A pata-roxa é um dos tubarões que vive nas nossas costas. Tem pele de lixa e cabeça larga. Depois de esfolada e esventrada fica com metade do peso. É dos tesouros mais escondidos da nossa gastronomia. Deve fazer-se as contas a uma pata-roxa por cabeça. Venham então as pata-roxas esfoladas, esventradas e decapitadas. Os preciosos fígados, reservados e os corpos cortados em postas de três dedos. Salga-se e rega-se tudo com um copo de branco e deita-se por cima uma folha de louro a velar o tempero. E disse um copo, não disse meio copo, nem disse três copos. Um copo de branco, igual ao que se serviu para ir dando beijinhos enquanto se cozinha. Num tacho de barro, tapa-se o fundo com azeite e picam-se tres dentes de alho aos quais se juntam duas malaguetas desfeitas. Acende-se o lume e pica-se uma cebola em rodelas. Quando os alhos gritarem do calor do azeite, saltam as cebolas que se remexem até ficarem transparentes. Entram na dança quatro tomates maduros. Picadinhos com peles e sementes. Costumo temperar os tomates com uma pitada de sal e uma pitada de açúcar. O lume brando vai abrindo os sabores. Enquanto a tomatada acontece no tacho dá tempo para servir e beber outro copo de branco. Quando o cheiro se espalhar pela cozinha e já não se distinguirem dentro do tacho pedaços de tomate inteiros, está na hora de entrar a pata-roxa.
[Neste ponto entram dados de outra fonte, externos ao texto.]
(** ** The driver *)

(** [serial::init] refuses the baud rates whose divisor does not fit the
    latch, without touching the device or the driver's state. *)
Lemma init_rejects s baud : 0 <= baud → baud < 2 ∨ 115200 < baud →
  Serial.init baud s = Ok false s.
Proof.
  intros H0 Hb. unfold Serial.init. destruct (Z.eqb_spec baud 0); [done |].
  destruct (decide (baud = 1)) as [-> | Hne]; [done |].
  rewrite Z.div_small by lia. done.
Qed.

(** C35: [serial::init] returns for every baud rate and whatever the device
    answers.  For a rate from 2 to 115200 it returns true exactly when it leaves
    the driver initialised, and touches nothing but the device and that flag; for
    any other rate it returns false and changes nothing at all, so that a driver
    that was initialised stays so. *)
Theorem serial_init_result s baud : 0 <= baud →
  (2 <= baud <= 115200 →
     wp (Serial.init baud) (λ ok s', initialized s' = ok ∧ Serial.only_serial s s') s) ∧
  (baud < 2 ∨ 115200 < baud → Serial.init baud s = Ok false s).
Proof. intros H0. split; [apply Serial.wp_init | by apply init_rejects]. Qed.

(** *** Polling, exactly *)

(** The first read of the status register that shows a bit. *)
Definition first_shown (mask : Z) (d : pdev) (n : nat) : Prop :=
  status_bit mask (polls n d) = true ∧ ∀ m, (m < n)%nat → status_bit mask (polls m d) = false.

(** The loop of [wait_for] after [k] reads that did not show the bit. *)
Lemma wp_wait_polls mask timeout s (Q : bool → machine → Prop) : 0 <= timeout < two64 →
  (∀ n, Z.of_nat n < timeout → first_shown mask (device s) n →
     Q true (with_device (polls (S n) (device s)) s)) →
  ((∀ n, Z.of_nat n < timeout → status_bit mask (polls n (device s)) = false) →
     Q false (with_device (polls (Z.to_nat timeout) (device s)) s)) →
  wp (Serial.wait_for mask timeout) Q s.
Proof.
  intros Ht Hyes Hno. apply wp_bind.
  apply (wp_for_range (λ j s', s' = with_device (polls (Z.to_nat j) (device s)) s ∧
    ∀ m, Z.of_nat m < j → status_bit mask (polls m (device s)) = false));
    [lia | lia | lia | apply Z.mod_1_r | | |].
  - split; [by destruct s | lia].
  - intros j s' Hj [-> Hm]. apply wp_bind, Serial.wp_inb. simpl. intros v d Hv.
    assert (status_bit mask (polls (Z.to_nat j) (device s)) = negb (Z.land (u8 v) mask =? 0)) as Hsb
      by (unfold status_bit; by rewrite Hv).
    assert (d = polls (S (Z.to_nat j)) (device s)) as -> by (simpl; by rewrite Hv).
    destruct (negb (Z.land (u8 v) mask =? 0)); apply wp_ret.
    + apply wp_ret, (Hyes (Z.to_nat j)); [lia |]. split; [done |]. intros m Hlt. apply Hm. lia.
    + split; [by replace (Z.to_nat (j + 1)) with (S (Z.to_nat j)) by lia |]. intros m Hlt.
      destruct (decide (m = Z.to_nat j)) as [-> |]; [done | apply Hm; lia].
  - intros s' [-> Hm]. apply wp_ret. by apply Hno.
Qed.
(** ** The processor *)

Inductive reg :=
  RAX | RBX | RCX | RDX | RSI | RDI | RBP | RSP | R8 | R9 | R10 | R11 | R12 | R13 | R14 | R15.
#[global] Instance reg_eq_dec : EqDecision reg.
Proof. solve_decision. Defined.

Record core := mk_core {
  gpr : reg → Z;
  flags : Z;
  code_segment : Z;
  stack_segment : Z;
  mem : Z → Z
}.

Definition set_reg (r : reg) (v : Z) (c : core) : core :=
  mk_core (λ q, if decide (q = r) then v else gpr c q) (flags c) (code_segment c) (stack_segment c) (mem c).
Definition set_flags (f : Z) (c : core) : core :=
  mk_core (gpr c) f (code_segment c) (stack_segment c) (mem c).
Definition set_segments (code stack : Z) (c : core) : core :=
  mk_core (gpr c) (flags c) code stack (mem c).
Definition store (a w : Z) (c : core) : core :=
  mk_core (gpr c) (flags c) (code_segment c) (stack_segment c) (λ x, if decide (x = a) then w else mem c x).

Definition push (w : Z) (c : core) : core :=
  let sp := (gpr c RSP - 8)%u64 in store sp w (set_reg RSP sp c).
Definition pop (r : reg) (c : core) : core :=
  let sp := gpr c RSP in set_reg r (mem c sp) (set_reg RSP (sp + 8)%u64 c).

(** The bits of RFLAGS the code and the gates touch. *)
Definition flag_direction : Z := 0x400.
Definition flag_status : Z := 0x8D5.

(** An exception through an interrupt gate without a stack of its own: the
    stack pointer is aligned, the interrupted state is pushed with the image
    [fl] of RFLAGS, then the error code if the vector has one; TF, IF, NT, RF and
    VM are cleared. *)
Definition flag_gate : Z := 0x34300.
Definition deliver (v err fl rip selector : Z) (c : core) : core :=
  let sp := gpr c RSP in
  let c1 := push rip (push (code_segment c) (push fl (push sp (push (stack_segment c)
              (set_reg RSP (Z.ldiff sp 15) c))))) in
  let c2 := if pushes_error_code v then push err c1 else c1 in
  set_flags (Z.ldiff (flags c) flag_gate) (set_segments selector (stack_segment c) c2).

(** ** The code *)

Inductive label := isr_stub_ (vector : Z) | isr_common_.

Inductive instr :=
| pushq_imm (imm : Z) | pushq (r : reg) | popq (r : reg)
| movq (src dst : reg) | andq_imm (imm : Z) (dst : reg) | addq_imm (imm : Z) (dst : reg)
| cld | jmp (l : label) | call_isr_handler | iretq.

Definition ISR_NO_ERROR (vector : Z) : list instr :=
  [pushq_imm 0; pushq_imm vector; jmp isr_common_].
Definition ISR_ERROR (vector : Z) : list instr :=
  [pushq_imm vector; jmp isr_common_].

Definition isr_common : list instr :=
  [cld;
   pushq RAX; pushq RBX; pushq RCX; pushq RDX; pushq RSI; pushq RDI; pushq RBP;
   pushq R8; pushq R9; pushq R10; pushq R11; pushq R12; pushq R13; pushq R14; pushq R15;
   movq RSP RBX;
   andq_imm (-16) RSP;
   movq RBX RDI;
   call_isr_handler;
   movq RBX RSP;
   popq R15; popq R14; popq R13; popq R12; popq R11; popq R10; popq R9; popq R8;
   popq RBP; popq RDI; popq RSI; popq RDX; popq RCX; popq RBX; popq RAX;
   addq_imm 16 RSP;
   iretq].

(** The code at a label: the macros are expanded for two lists of vectors. *)
Definition code_of (l : label) : option (list instr) :=
  match l with
  | isr_stub_ v =>
      if decide (v ∈ isr_error) then Some (ISR_ERROR v)
      else if decide (v ∈ isr_no_error) then Some (ISR_NO_ERROR v) else None
  | isr_common_ => Some isr_common
  end.

Definition isr_stub_table : list label :=
  [isr_stub_ 0; isr_stub_ 1; isr_stub_ 2; isr_stub_ 3; isr_stub_ 4; isr_stub_ 5; isr_stub_ 6;
   isr_stub_ 7; isr_stub_ 8; isr_stub_ 9; isr_stub_ 10; isr_stub_ 11; isr_stub_ 12; isr_stub_ 13;
   isr_stub_ 14; isr_stub_ 15; isr_stub_ 16; isr_stub_ 17; isr_stub_ 18; isr_stub_ 19; isr_stub_ 20;
   isr_stub_ 21; isr_stub_ 22; isr_stub_ 23; isr_stub_ 24; isr_stub_ 25; isr_stub_ 26; isr_stub_ 27;
   isr_stub_ 28; isr_stub_ 29; isr_stub_ 30; isr_stub_ 31].

(** ** Running *)

(** [Resume] is the return to interrupted code at [rip]; [Never] a call that
    does not return; [Undefined] control that leaves the code. *)
Inductive next :=
| Next (c : core) (code : list instr)
| Resume (c : core) (rip : Z)
| Never
| Undefined.

Section Run.
(** The compiled [isr_handler], the status bits an arithmetic instruction
    leaves, and the address after the call. *)
Context (handler : core → option core) (alu : instr → core → Z) (return_address : Z).

Definition with_status (i : instr) (c0 c : core) : core :=
  set_flags (Z.lor (Z.ldiff (flags c) flag_status) (Z.land (alu i c0) flag_status)) c.

Definition step (c : core) (code : list instr) : next :=
  match code with
  | [] => Undefined
  | pushq_imm n :: k => Next (push (u64 n) c) k
  | pushq r :: k => Next (push (gpr c r) c) k
  | popq r :: k => Next (pop r c) k
  | movq src dst :: k => Next (set_reg dst (gpr c src) c) k
  | (andq_imm n dst as i) :: k =>
      Next (with_status i c (set_reg dst (Z.land (gpr c dst) (u64 n)) c)) k
  | (addq_imm n dst as i) :: k =>
      Next (with_status i c (set_reg dst (gpr c dst + n)%u64 c)) k
  | cld :: k => Next (set_flags (Z.ldiff (flags c) flag_direction) c) k
  | jmp l :: _ => match code_of l with Some k => Next c k | None => Undefined end
  | call_isr_handler :: k =>
      match handler (push return_address c) with Some c' => Next c' k | None => Never end
  | iretq :: _ =>
      let sp := gpr c RSP in
      let word i := mem c (u64 (sp + 8 * i)) in
      Resume (set_reg RSP (word 3) (set_flags (word 2) (set_segments (word 1) (word 4) c))) (word 0)
  end.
Não se despeja, depositam-se delicadamente as postas sobre a tomatada. Reserva-se o fígado e rega-se com o branco que ficou arroxeado do sangue do peixe. Tapa-se o tacho e trata-se dos cheiros. Em fresco: coentros com fartura, meia dúzia de folhas de hortelã, secos um bocadinho de poejos e umas folhinhas de oregãos, poucachinhos... para não abafar o sabor. Fica-se tudo junto bem fininho e despeja-se da tábua para cima do peixe que já está a ficar no ponto. Vão agora os fígados das bichinhas. Por cima de tudo, só para apanharem calor e deitarem sabor ao caldo. Tapa-se e apaga-se o lume. O caldeirão da magia fica a repousar. Corta-se uma fatia de pão por cada cabeça e torra-se. A fatia de pão torrado num prato fundo e o peixe mais o caldinho por cima. O branco continua a ser a melhor companhia. Não contem a ninguem que vos disse como se faz. É segredo.